The painting was stolen from the Louvre in 1911 by a former employee.
It stayed missing for two years before turning up in Italy.
That theft is part of why it became the most famous painting on Earth — the mystery made headlines worldwide.
🇺🇸 A performance artist shot a Warhol — with a real gun.
Andy Warhol created his "Marilyn" silkscreen series in the 1960s, using the same publicity photo of Marilyn Monroe repeated across colored canvases.
One day, performance artist Dorothy Podber walked into Warhol's studio, The Factory.
She pulled out a revolver and fired a single shot through a stack of the paintings, between the eyes.
Warhol reportedly banned her from The Factory afterward.
The bullet-holed works survived and became known as the "Shot Marilyns."
One of them, "Shot Sage Blue Marilyn," later sold for $195 million in 2022.
The bullet hole is still visible in some versions today.
🇨🇳 A 62-year-old man became the first Chinese artist to sell for $100 million.
Qi Baishi painted twelve landscape ink screens after years traveling the Chinese countryside.
On December 17, 2017, they sold at Poly Auction Beijing for RMB 931.5 million — about $140.8 million.
He made them as a gift for a prominent Beijing doctor who had treated him.
Qi Baishi started as a carpenter, largely self-taught in painting.
He didn't gain wide recognition until his 60s.
He lived to 93, one of the most prolific painters in Chinese history.
His work remains the benchmark for Chinese art at auction.

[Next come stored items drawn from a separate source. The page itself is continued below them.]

Lemma field_args_text fs : forall pre post c,
  Forall (field_ok c) fs ->
  map (arg_text (pre ++ fields_text fs ++ post)) (field_args (length pre) fs) = map Some (map snd fs).
Proof.
  induction fs as [|f fs IH]; intros pre post c Hf; [done|].
  apply Forall_cons in Hf as [_ Hf].
  assert (E1 : forall more, arg_text (pre ++ field_text f ++ more)
     (Some (length pre + f.1)%nat, Some (length pre + length (field_text f))%nat) = Some f.2).
  { intros more. unfold field_text, arg_text. rewrite !length_app, length_replicate.
    rewrite (proj2 (Nat.leb_le _ _)), (proj2 (Nat.leb_le _ _)) by lia. cbn [andb]. f_equal.
    rewrite <- app_assoc, app_assoc, drop_app_length' by (rewrite length_app, length_replicate; lia).
    apply take_app_length'. lia. }
  destruct fs as [|g fs]; [cbn [fields_text field_args map]; by rewrite E1|].
  change (fields_text (f :: g :: fs)) with (field_text f ++ [cSP] ++ fields_text (g :: fs)).
  change (field_args (length pre) (f :: g :: fs))
    with ((Some (length pre + f.1)%nat, Some (length pre + length (field_text f))%nat)
            :: field_args (length pre + length (field_text f) + 1) (g :: fs)).
  cbn [map]. rewrite <- (app_assoc (field_text f)), E1. f_equal.
  specialize (IH (pre ++ field_text f ++ [cSP]) post c Hf).
  rewrite !length_app in IH. cbn [length] in IH. rewrite Nat.add_assoc in IH.
  rewrite <- !app_assoc in *. exact IH.
Qed.

(** A command line is parsed to its command and its arguments. *)
Lemma pop3_line s w W c fs eol rest :
  at_start s -> In (W, c) pop3_words -> map ngx_toupper w = lit W ->
  fs <> [] -> Forall (field_ok c) fs -> is_eol eol -> (length fs <= 3)%nat ->
  (c = NGX_POP3_USER \/ c = NGX_POP3_PASS -> length fs = 1%nat) ->
  let line := w ++ [cSP] ++ fields_text fs ++ eol in
  exists s', ngx_mail_pop3_parse_command s (line ++ rest) 0 = Some (NGX_OK, s', length line)
    /\ command s' = c /\ arg_start s' = None
    /\ s_state s' = (if c =? NGX_POP3_AUTH then pop3_sw_argument else pop3_sw_start)
    /\ map (arg_text (line ++ rest)) (args s') = map Some (map snd fs).
Proof.
  intros (Hs1 & Hs2 & Hs3) Hin Hw Hne Hf He Hn Hc line. subst line.
  destruct (word_found w W c ([cSP] ++ fields_text fs ++ eol ++ rest) Hin Hw) as (Hfind & Hl & Hlet).
  unfold ngx_mail_pop3_parse_command. rewrite Hs1.
  pose proof (word_run w [] ([cSP] ++ fields_text fs ++ eol ++ rest) s Hlet) as Hrun.
  cbn [app length] in Hrun. rewrite <- !app_assoc. cbn [app]. rewrite Hrun. clear Hrun.
  rewrite (go_cons pop3_step no_rank). cbn [pop3_step]. unfold pop3_case_start.
  cbn [line_char Z.eqb Pos.eqb orb]. rewrite Nat.sub_0_r, Hl. cbn [Nat.eqb].
  cbn [app] in Hfind. rewrite Hfind. cbn [pop3_after Z.eqb Pos.eqb].
  destruct (fields_run fs (w ++ [cSP]) eol rest (set_command c s))
    as (st & s' & E & E1 & E2 & E3); try done.
  { unfold nelts. simpl. rewrite Hs2. simpl. lia. }
  rewrite E. unfold last_arg. rewrite E2. cbn [command set_command] in E1. rewrite E1.
  eexists. split.
  { do 2 f_equal. rewrite !length_app. cbn [length]. rewrite length_app.
    assert (0 < length eol)%nat by (destruct He as [-> | ->]; simpl; lia). lia. }
  cbn [command set_state arg_start s_state args]. split_and!; try done.
  rewrite E3. cbn [args set_command]. rewrite Hs2. cbn [app].
  pose proof (field_args_text fs (w ++ [cSP]) (eol ++ rest) c Hf) as Ht.
  rewrite <- !app_assoc in Ht. exact Ht.
Qed.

🇫🇷 A urinal changed the definition of art forever.
In 1917, Marcel Duchamp submitted a porcelain urinal to an art exhibition, signed "R. Mutt."
He titled it "Fountain."
The exhibition committee rejected it, even though the show claimed to accept anything.
Duchamp argued the artist's choice to designate an object as art was the art itself.
The original was lost within months.
Later replicas now sit in major museums, including the Tate and MoMA.
In 2004, a survey of 500 art experts voted it the most influential artwork of the 20th century.
A urinal beat Picasso's "Guernica" for that title.
🇺🇸 During his lifetime, Vincent van Gogh sold exactly one painting.
It was "The Red Vineyard," sold in 1890 for 400 francs — roughly $2,000 today.
He died the same year, at 37, having produced over 2,000 works.
Today, his paintings routinely sell for tens of millions of dollars.
"Portrait of Dr. Gachet" sold privately in 1990 for $82.5 million.
Van Gogh spent his final years in and out of a psychiatric hospital in Saint-Rémy.
He painted "The Starry Night" from the window of his room there.
He never knew any of what his work would become.